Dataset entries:
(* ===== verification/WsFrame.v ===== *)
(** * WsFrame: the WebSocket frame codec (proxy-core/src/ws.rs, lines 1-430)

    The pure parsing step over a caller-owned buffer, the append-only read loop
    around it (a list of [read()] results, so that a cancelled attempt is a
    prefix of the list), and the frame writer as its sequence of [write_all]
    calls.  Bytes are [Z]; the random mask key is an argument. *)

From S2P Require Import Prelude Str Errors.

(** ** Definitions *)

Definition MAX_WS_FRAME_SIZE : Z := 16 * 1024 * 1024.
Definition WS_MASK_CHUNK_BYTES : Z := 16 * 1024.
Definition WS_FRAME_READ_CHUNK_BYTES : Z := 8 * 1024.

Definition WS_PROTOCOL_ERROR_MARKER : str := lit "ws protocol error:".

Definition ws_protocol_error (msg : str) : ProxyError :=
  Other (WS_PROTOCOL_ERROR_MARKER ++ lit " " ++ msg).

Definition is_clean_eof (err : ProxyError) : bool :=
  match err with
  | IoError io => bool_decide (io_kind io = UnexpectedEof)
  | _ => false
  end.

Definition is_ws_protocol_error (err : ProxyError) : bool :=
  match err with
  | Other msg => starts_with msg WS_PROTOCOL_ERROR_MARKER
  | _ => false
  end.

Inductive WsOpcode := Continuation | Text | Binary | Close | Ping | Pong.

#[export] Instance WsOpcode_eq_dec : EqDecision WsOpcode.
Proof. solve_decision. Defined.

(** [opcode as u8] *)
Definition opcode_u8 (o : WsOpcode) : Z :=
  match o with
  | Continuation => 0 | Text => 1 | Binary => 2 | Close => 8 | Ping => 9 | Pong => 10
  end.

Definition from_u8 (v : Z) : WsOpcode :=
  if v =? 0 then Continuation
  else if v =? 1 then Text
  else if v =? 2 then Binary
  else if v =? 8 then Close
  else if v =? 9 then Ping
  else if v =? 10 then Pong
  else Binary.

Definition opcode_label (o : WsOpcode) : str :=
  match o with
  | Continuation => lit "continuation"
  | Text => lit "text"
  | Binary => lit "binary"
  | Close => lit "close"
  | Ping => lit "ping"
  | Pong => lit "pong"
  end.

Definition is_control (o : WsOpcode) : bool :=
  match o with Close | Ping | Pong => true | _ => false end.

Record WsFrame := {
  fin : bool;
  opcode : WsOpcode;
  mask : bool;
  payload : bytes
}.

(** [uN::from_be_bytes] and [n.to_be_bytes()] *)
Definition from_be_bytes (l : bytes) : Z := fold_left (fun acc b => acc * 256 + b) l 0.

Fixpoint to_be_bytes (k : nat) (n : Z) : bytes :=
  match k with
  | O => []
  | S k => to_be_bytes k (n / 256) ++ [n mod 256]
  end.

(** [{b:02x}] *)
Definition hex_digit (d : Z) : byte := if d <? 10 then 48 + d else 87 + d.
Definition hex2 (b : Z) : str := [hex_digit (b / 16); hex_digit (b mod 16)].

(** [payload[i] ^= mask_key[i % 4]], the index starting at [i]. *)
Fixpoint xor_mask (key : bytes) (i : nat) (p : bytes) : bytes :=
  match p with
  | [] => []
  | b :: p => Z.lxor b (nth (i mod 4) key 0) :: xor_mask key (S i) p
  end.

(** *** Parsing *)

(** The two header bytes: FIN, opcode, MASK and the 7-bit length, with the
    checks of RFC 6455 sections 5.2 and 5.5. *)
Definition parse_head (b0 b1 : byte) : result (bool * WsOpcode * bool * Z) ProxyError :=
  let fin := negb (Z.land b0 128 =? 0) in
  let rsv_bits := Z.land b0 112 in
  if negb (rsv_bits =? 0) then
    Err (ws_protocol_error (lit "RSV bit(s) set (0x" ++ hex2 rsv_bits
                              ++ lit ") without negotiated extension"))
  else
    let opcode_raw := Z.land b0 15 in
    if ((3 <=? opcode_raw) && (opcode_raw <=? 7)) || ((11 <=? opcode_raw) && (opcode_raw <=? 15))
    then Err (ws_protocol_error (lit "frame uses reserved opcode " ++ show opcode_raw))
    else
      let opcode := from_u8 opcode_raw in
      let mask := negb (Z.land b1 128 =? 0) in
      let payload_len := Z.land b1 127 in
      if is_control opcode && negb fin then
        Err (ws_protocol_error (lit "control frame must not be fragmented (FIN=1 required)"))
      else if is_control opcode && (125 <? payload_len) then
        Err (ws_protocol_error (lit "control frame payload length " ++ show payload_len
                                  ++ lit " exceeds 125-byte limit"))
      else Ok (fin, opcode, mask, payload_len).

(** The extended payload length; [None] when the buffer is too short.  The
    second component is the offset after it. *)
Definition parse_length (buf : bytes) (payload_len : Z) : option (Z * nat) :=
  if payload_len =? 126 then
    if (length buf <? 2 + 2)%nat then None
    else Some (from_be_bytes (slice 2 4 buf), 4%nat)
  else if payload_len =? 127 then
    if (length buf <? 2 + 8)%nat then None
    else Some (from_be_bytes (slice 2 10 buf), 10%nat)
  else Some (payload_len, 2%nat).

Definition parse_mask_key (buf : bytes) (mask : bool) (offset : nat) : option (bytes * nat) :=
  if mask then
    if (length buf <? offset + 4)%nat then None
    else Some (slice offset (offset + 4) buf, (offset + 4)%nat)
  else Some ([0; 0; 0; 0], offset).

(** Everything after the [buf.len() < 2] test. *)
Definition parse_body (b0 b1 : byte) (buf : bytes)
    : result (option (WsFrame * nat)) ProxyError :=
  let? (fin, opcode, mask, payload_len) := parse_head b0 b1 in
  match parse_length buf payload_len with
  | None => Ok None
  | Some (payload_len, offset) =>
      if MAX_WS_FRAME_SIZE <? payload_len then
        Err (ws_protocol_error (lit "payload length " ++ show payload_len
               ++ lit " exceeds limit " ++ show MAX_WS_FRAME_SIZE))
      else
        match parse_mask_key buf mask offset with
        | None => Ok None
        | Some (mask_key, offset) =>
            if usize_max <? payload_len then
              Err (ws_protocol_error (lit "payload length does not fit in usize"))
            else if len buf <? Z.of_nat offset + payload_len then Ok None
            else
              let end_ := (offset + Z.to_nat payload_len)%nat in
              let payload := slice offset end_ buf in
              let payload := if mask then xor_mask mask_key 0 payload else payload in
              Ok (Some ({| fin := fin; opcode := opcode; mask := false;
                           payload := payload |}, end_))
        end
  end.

Action item: Extract the first line above and each line after it up to and including the one with "Definition WS_PROTOCOL_ERROR_MARKER : str", please, exactly and with nothing else.

Result below:
(* ===== verification/WsFrame.v ===== *)
(** * WsFrame: the WebSocket frame codec (proxy-core/src/ws.rs, lines 1-430)

    The pure parsing step over a caller-owned buffer, the append-only read loop
    around it (a list of [read()] results, so that a cancelled attempt is a
    prefix of the list), and the frame writer as its sequence of [write_all]
    calls.  Bytes are [Z]; the random mask key is an argument. *)

From S2P Require Import Prelude Str Errors.

(** ** Definitions *)

Definition MAX_WS_FRAME_SIZE : Z := 16 * 1024 * 1024.
Definition WS_MASK_CHUNK_BYTES : Z := 16 * 1024.
Definition WS_FRAME_READ_CHUNK_BYTES : Z := 8 * 1024.

Definition WS_PROTOCOL_ERROR_MARKER : str := lit "ws protocol error:".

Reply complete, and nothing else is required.